Beneath this task are records; print exactly the stretch of them from the line with "fingerprint : bytes" through the line with "run_help : bytes", both ends included.

Data provided section start

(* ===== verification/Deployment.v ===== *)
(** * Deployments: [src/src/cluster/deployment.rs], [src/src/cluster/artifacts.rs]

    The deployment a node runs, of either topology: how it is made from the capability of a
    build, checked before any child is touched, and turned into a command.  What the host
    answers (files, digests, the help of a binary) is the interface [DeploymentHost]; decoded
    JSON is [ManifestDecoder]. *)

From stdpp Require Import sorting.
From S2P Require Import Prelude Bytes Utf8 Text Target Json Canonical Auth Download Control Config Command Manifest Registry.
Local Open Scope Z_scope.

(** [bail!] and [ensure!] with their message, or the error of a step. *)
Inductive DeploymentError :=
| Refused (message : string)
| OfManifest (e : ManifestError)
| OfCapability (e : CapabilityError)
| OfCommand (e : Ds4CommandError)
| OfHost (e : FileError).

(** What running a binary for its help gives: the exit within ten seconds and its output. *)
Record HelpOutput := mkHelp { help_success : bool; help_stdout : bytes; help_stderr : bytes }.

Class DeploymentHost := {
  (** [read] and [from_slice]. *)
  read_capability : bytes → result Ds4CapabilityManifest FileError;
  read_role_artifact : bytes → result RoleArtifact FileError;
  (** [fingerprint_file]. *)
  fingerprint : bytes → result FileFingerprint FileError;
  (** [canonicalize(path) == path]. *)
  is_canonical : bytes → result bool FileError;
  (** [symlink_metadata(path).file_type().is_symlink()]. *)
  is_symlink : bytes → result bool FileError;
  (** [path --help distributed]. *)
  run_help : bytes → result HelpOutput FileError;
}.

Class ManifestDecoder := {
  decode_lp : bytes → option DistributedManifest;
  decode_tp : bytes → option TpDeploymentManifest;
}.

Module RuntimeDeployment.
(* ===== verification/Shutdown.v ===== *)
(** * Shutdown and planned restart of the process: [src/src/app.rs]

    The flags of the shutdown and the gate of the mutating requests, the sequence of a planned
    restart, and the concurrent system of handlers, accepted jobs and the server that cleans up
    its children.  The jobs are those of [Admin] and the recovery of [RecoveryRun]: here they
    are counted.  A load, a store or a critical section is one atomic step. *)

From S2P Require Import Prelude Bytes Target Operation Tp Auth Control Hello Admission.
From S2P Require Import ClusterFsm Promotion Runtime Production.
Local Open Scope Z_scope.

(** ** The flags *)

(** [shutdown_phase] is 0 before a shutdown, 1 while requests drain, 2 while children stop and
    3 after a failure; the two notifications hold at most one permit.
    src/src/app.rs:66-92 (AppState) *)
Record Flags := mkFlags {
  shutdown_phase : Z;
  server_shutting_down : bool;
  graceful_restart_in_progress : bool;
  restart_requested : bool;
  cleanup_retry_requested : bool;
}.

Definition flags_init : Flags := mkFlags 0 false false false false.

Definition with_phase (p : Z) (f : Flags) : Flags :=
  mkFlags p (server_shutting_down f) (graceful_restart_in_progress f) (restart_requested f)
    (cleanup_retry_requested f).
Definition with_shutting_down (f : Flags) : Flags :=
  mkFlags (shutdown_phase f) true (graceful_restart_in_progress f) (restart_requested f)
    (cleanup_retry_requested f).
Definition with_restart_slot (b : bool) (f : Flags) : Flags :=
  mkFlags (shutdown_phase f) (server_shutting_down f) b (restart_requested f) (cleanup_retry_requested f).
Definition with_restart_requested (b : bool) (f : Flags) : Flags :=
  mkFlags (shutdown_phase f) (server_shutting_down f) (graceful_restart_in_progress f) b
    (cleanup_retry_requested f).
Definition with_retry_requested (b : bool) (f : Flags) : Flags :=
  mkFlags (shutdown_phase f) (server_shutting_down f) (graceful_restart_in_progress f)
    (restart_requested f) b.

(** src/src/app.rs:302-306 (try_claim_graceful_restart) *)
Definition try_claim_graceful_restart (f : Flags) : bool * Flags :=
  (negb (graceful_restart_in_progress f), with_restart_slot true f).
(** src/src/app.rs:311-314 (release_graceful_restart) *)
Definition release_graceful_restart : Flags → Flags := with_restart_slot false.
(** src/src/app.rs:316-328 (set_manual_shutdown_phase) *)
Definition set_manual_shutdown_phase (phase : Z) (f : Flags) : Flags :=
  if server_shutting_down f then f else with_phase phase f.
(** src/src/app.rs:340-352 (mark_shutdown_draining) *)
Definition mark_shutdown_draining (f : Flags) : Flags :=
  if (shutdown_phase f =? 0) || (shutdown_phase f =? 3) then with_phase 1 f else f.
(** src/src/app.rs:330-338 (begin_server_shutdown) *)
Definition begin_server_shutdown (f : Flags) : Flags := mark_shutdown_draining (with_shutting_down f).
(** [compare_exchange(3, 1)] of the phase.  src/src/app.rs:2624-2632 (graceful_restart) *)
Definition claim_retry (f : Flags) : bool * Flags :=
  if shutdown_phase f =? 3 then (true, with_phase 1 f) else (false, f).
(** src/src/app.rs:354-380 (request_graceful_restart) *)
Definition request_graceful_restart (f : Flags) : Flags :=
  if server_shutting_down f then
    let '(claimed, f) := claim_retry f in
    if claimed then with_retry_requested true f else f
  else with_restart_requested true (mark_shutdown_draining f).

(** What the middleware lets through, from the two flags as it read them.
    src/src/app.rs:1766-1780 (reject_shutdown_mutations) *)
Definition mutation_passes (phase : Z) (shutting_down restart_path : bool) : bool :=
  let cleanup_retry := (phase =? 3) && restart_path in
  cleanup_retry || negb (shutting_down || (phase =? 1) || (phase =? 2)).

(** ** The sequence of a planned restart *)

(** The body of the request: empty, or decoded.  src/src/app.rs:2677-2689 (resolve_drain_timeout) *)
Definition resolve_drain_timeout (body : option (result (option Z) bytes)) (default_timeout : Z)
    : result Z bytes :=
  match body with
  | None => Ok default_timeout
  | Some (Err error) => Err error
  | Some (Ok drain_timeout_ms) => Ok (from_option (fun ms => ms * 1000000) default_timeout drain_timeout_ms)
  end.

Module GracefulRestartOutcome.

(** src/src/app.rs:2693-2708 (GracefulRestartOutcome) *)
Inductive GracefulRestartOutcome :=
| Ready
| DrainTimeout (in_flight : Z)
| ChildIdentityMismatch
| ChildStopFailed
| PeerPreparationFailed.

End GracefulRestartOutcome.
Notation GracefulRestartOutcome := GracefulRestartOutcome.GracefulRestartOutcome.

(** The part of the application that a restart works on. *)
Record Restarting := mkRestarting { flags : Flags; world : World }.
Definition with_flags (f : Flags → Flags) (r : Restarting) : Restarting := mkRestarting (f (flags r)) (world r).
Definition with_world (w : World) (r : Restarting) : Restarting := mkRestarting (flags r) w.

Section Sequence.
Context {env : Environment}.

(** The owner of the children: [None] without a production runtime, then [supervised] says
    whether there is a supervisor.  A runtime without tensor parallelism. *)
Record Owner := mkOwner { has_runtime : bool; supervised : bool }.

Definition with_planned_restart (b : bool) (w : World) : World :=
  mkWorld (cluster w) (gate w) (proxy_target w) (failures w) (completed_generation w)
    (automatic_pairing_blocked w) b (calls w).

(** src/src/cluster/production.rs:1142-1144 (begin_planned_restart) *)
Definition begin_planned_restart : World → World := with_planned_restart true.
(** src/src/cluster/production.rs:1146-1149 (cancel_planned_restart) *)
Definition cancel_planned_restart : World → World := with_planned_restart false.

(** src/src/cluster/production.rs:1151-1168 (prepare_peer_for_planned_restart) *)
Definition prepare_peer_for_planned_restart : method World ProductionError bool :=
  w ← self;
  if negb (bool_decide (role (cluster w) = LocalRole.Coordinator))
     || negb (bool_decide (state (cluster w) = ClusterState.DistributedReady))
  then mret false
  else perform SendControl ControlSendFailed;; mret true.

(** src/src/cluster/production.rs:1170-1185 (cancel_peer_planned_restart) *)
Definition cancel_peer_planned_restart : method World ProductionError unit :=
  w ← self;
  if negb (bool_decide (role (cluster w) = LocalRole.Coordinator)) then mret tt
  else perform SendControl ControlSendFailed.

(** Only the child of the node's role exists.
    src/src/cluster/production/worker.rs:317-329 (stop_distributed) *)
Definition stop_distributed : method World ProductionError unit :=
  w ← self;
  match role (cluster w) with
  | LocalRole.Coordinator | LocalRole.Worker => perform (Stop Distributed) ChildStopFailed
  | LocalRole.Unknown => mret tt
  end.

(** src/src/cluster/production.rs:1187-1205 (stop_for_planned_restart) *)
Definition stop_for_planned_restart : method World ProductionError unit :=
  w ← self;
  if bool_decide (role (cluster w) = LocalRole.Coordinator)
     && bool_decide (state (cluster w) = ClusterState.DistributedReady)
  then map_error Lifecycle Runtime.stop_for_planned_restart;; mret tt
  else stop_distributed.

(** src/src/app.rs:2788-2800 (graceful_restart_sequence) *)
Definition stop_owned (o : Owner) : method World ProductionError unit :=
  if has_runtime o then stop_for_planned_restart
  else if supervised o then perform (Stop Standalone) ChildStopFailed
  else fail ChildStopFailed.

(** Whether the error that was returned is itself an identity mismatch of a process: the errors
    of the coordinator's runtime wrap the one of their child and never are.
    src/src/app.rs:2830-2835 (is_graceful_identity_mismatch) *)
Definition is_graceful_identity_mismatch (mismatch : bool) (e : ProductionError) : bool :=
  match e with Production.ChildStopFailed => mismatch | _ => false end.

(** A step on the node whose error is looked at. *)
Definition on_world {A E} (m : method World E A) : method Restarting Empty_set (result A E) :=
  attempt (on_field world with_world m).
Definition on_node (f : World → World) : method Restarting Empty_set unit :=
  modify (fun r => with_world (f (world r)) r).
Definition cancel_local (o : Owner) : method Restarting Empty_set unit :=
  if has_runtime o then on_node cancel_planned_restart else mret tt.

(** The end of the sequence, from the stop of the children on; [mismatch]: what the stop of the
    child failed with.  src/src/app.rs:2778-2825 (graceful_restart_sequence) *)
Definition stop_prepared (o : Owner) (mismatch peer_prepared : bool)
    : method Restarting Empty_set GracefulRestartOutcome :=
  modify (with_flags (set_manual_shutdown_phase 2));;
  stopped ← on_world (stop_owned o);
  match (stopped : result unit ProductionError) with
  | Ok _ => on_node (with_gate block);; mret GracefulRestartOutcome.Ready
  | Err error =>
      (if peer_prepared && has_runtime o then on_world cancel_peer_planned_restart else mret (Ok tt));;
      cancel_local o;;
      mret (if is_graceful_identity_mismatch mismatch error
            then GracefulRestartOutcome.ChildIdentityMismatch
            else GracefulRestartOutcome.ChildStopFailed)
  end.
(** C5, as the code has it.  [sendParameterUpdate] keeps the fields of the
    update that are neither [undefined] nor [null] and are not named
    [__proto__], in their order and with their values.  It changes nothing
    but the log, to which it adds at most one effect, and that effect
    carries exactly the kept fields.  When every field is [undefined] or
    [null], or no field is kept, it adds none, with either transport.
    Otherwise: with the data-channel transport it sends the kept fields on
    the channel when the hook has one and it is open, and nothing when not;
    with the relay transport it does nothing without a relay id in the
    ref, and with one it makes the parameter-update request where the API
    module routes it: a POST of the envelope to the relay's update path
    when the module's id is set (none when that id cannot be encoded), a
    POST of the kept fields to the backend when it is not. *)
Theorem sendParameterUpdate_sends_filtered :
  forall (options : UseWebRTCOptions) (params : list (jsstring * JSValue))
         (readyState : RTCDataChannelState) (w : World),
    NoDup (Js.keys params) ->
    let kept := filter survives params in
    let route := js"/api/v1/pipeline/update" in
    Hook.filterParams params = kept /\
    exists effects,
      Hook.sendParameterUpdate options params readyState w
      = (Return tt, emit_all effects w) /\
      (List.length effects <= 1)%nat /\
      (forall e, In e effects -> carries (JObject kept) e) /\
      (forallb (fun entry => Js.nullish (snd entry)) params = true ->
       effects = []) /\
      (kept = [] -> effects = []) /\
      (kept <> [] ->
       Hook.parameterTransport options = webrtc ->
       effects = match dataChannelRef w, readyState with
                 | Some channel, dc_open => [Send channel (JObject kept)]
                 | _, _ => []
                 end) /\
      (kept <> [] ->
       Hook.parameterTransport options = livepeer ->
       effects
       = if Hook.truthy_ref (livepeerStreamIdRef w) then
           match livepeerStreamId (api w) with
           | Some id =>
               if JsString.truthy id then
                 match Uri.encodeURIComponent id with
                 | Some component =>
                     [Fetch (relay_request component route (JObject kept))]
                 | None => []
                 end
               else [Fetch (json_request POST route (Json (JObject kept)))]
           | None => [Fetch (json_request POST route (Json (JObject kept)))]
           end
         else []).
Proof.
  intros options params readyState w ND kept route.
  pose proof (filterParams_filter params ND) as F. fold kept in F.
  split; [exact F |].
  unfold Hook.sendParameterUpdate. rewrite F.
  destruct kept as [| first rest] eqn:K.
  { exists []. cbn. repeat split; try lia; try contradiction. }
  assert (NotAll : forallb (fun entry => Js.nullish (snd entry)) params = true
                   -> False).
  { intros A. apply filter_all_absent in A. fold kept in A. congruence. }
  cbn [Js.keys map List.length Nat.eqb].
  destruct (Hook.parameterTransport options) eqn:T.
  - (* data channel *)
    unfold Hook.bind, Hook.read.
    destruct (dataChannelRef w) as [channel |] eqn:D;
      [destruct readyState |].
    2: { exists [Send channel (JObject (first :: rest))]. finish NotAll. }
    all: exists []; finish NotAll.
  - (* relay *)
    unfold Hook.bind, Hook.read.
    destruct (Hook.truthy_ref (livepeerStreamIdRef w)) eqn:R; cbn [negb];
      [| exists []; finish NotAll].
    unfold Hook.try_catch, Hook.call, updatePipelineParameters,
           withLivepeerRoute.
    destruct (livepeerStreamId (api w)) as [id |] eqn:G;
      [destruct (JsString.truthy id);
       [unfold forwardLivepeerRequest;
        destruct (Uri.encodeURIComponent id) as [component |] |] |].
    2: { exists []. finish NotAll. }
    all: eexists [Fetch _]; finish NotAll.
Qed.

Data provided section end

• **Your response**
  fingerprint : bytes → result FileFingerprint FileError;
  (** [canonicalize(path) == path]. *)
  is_canonical : bytes → result bool FileError;
  (** [symlink_metadata(path).file_type().is_symlink()]. *)
  is_symlink : bytes → result bool FileError;
  (** [path --help distributed]. *)
  run_help : bytes → result HelpOutput FileError;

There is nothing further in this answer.